Reporting Guidelines:
When submitting a report, please consider including the following information to help us effectively validate and address the issue:
- Testing Environment:
- Specify the environment you used for testing, including details such as browsers, app versions, devices, tools, and configuration settings.
- Accounts Used:
- List any accounts you utilized during the testing process. This helps us determine potentially nefarious accounts.
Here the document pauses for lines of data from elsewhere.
(** * Indexer control panel: indexing worker and retrieval engine

    A shallow embedding of the indexing worker (file walk, chunker,
    embedding batches, progress reporting) and of the search endpoint
    (cosine, keyword and hybrid scoring) of the indexer control panel,
    with the properties of its design document stated against them,
    and of the reasoning endpoints, the folder cache, the file preview,
    the snapshot files and the selection rules of the dashboard, with
    further properties of the code.

    Conventions.
    - A JavaScript number is an IEEE-754 binary64 value: the kernel's
      primitive [float].  [=?] on floats is JavaScript's [===] on numbers
      and [<=?] its [<=] (both false on NaN).
    - A JavaScript string is a [string]: a sequence of code units below
      256.  Counters and array lengths are [nat].
    - What the program reads from the outside (directory listings, file
      contents, the embedding process, the wall clock, control messages)
      is an explicit argument of the function that reads it. *)

From Stdlib Require Import List String Ascii Bool Arith PeanoNat ZArith Lia.
From Stdlib Require Import DecimalString DecimalNat.
From Stdlib Require Import Floats.
Import ListNotations.

Set Warnings "-inexact-float".

Local Open Scope string_scope.
Local Open Scope list_scope.
Local Open Scope nat_scope.

(** ** JavaScript built-ins used by the sources *)

Module JS.

(** [s.length === 0], i.e. [!s] for a string. *)
Definition isEmpty (s : string) : bool :=
  match s with
  | EmptyString => true
  | String _ _ => false
  end.

(** WhiteSpace and LineTerminator code units below 256: TAB, LF, VT, FF,
    CR, SPACE and NBSP.  This is the class of [\s] and of [trim]. *)
Definition isSpace (c : ascii) : bool :=
  let n := nat_of_ascii c in
  ((9 <=? n) && (n <=? 13)) || (n =? 32) || (n =? 160).

(** Line terminators below 256 (the characters [.] does not match). *)
Definition isLineTerminator (c : ascii) : bool :=
  let n := nat_of_ascii c in (n =? 10) || (n =? 13).

Definition lowerChar (c : ascii) : ascii :=
  let n := nat_of_ascii c in
  if ((65 <=? n) && (n <=? 90))
     || ((192 <=? n) && (n <=? 222) && negb (n =? 215))
  then ascii_of_nat (n + 32) else c.

Fixpoint toLowerCase (s : string) : string :=
  match s with
  | EmptyString => EmptyString
  | String c s' => String (lowerChar c) (toLowerCase s')
  end.

(** [s.startsWith(p)] *)
Fixpoint startsWith (s p : string) : bool :=
  match p, s with
  | EmptyString, _ => true
  | String _ _, EmptyString => false
  | String b p', String a s' => Ascii.eqb a b && startsWith s' p'
  end.

(** [s.indexOf(p)]; [None] stands for -1. *)
Fixpoint indexOf (s p : string) : option nat :=
  if startsWith s p then Some 0
  else match s with
       | EmptyString => None
       | String _ s' => option_map S (indexOf s' p)
       end.

(** [s.includes(p)] *)
Definition includes (s p : string) : bool :=
  match indexOf s p with Some _ => true | None => false end.

(** [s.substring(i)] for [i <= s.length] (longer [i] gives the empty
    string, as in JavaScript). *)
Fixpoint drop (i : nat) (s : string) : string :=
  match i, s with
  | 0, _ => s
  | S _, EmptyString => EmptyString
  | S i', String _ s' => drop i' s'
  end.

(** [s.slice(0, n)] for [0 <= n]. *)
Fixpoint take (n : nat) (s : string) : string :=
  match n, s with
  | 0, _ => EmptyString
  | S _, EmptyString => EmptyString
  | S n', String c s' => String c (take n' s')
  end.

(** [s.substring(i, j)] for [i <= j]. *)
Definition substring (i j : nat) (s : string) : string :=
  take (j - i) (drop i s).

Fixpoint trimStart (s : string) : string :=
  match s with
  | EmptyString => EmptyString
  | String c s' => if isSpace c then trimStart s' else s
  end.

(** [trimEnd]: a space is dropped when everything after it is dropped. *)
Fixpoint trimEnd (s : string) : string :=
  match s with
  | EmptyString => EmptyString
  | String c s' =>
      match trimEnd s' with
      | EmptyString => if isSpace c then EmptyString else String c EmptyString
      | t => String c t
      end
  end.

Definition trim (s : string) : string := trimEnd (trimStart s).

(** [s.endsWith("/")]-style test on one code unit. *)
Fixpoint endsWithChar (s : string) (c : ascii) : bool :=
  match s with
  | EmptyString => false
  | String a EmptyString => Ascii.eqb a c
  | String _ s' => endsWithChar s' c
  end.

(** [s.replaceAll(a, b)] for single code units [a] and [b]. *)
Fixpoint replaceChar (a b : ascii) (s : string) : string :=
  match s with
  | EmptyString => EmptyString
  | String c s' => String (if Ascii.eqb c a then b else c) (replaceChar a b s')
  end.

(** [s.replace(/a/g, '')] for a single code unit [a]. *)
Fixpoint removeChar (a : ascii) (s : string) : string :=
  match s with
  | EmptyString => EmptyString
  | String c s' => if Ascii.eqb c a then removeChar a s' else String c (removeChar a s')
  end.

Fixpoint containsChar (a : ascii) (s : string) : bool :=
  match s with
  | EmptyString => false
  | String c s' => Ascii.eqb c a || containsChar a s'
  end.

(** [s.split(/\s+/)]: maximal runs of white space separate the pieces;
    [cur] is the piece being read, [inSep] tells that the previous code
    unit belonged to a separator. *)
Fixpoint splitSpacesFrom (cur : string) (inSep : bool) (s : string) : list string :=
  match s with
  | EmptyString => [cur]
  | String c s' =>
      if isSpace c
      then if inSep then splitSpacesFrom EmptyString true s'
           else cur :: splitSpacesFrom EmptyString true s'
      else splitSpacesFrom (cur ++ String c EmptyString)%string false s'
  end.

Definition splitSpaces (s : string) : list string :=
  splitSpacesFrom EmptyString false s.

(** [s.split(/\\s+/)]: the regular expression written with a doubled
    backslash matches a backslash followed by one or more letters [s].
    [inSep] tells that the previous code units were such a separator, so
    that further letters [s] extend it. *)
Fixpoint splitBackslashSFrom (cur : string) (inSep : bool) (s : string) : list string :=
  match s with
  | EmptyString => [cur]
  | String c s' =>
      if inSep && Ascii.eqb c "s"
      then splitBackslashSFrom EmptyString true s'
      else
        match s' with
        | String d s'' =>
            if Ascii.eqb c "\" && Ascii.eqb d "s"
            then cur :: splitBackslashSFrom EmptyString true s''
            else splitBackslashSFrom (cur ++ String c EmptyString)%string false s'
        | EmptyString => [(cur ++ String c EmptyString)%string]
        end
  end.

Definition splitBackslashS (s : string) : list string :=
  splitBackslashSFrom EmptyString false s.

(** Template-literal rendering of a non-negative integer. *)
Definition showNat (n : nat) : string :=
  NilEmpty.string_of_uint (Nat.to_uint n).

(** A counter that is incremented [n] times from 0, and the length of an
    array of [n] elements, as numbers (exact below 2^53). *)
Fixpoint ofNat (n : nat) : float :=
  match n with
  | 0 => 0%float
  | S k => (ofNat k + 1)%float
  end.

(** [Array.prototype.sort(cmp)] is stable; [cmp a b > 0] places [a]
    after [b].  Insertion from the right keeps equal elements in their
    original order. *)
Section Sort.
Context {A : Type} (cmp : A -> A -> float).

Fixpoint insertSorted (x : A) (l : list A) : list A :=
  match l with
  | [] => [x]
  | y :: l' => if (0 <? cmp x y)%float then y :: insertSorted x l' else x :: l
  end.

Definition sort (l : list A) : list A := fold_right insertSorted [] l.
End Sort.

End JS.

(** ** [node:path] on [/]-separated paths *)

Module Path.

(** [path.basename(p)]: the last non-empty segment. *)
Fixpoint basenameFrom (cur : string) (p : string) : string :=
  match p with
  | EmptyString => cur
  | String c p' =>
      if Ascii.eqb c "/"
      then match JS.removeChar "/" p' with
           | EmptyString => cur
           | _ => basenameFrom EmptyString p'
           end
      else basenameFrom (cur ++ String c EmptyString)%string p'
  end.

Definition basename (p : string) : string := basenameFrom EmptyString p.

(** The suffix of [s] from its last dot on. *)
Fixpoint lastDotSuffix (s : string) : option string :=
  match s with
  | EmptyString => None
  | String c s' =>
      match lastDotSuffix s' with
      | Some t => Some t
      | None => if Ascii.eqb c "." then Some s else None
      end
  end.

(** [path.extname(p)]: from the last dot of the base name on, unless the
    base name has no dot or only a leading one, or is [..]. *)
Definition extname (p : string) : string :=
  match basename p with
  | EmptyString => ""
  | String _ rest =>
      if String.eqb (basename p) ".." then ""
      else match lastDotSuffix rest with Some t => t | None => "" end
  end.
- Public-Facing IP Address:
- Provide your public-facing IP address if you’re reporting on an asset that might log this information. This helps us filter your activity and validate your findings more efficiently.
By participating in Zebra’s HackerOne program you agree to adhere to the above terms and any deviation may impact the potential validation or ability to make future submissions.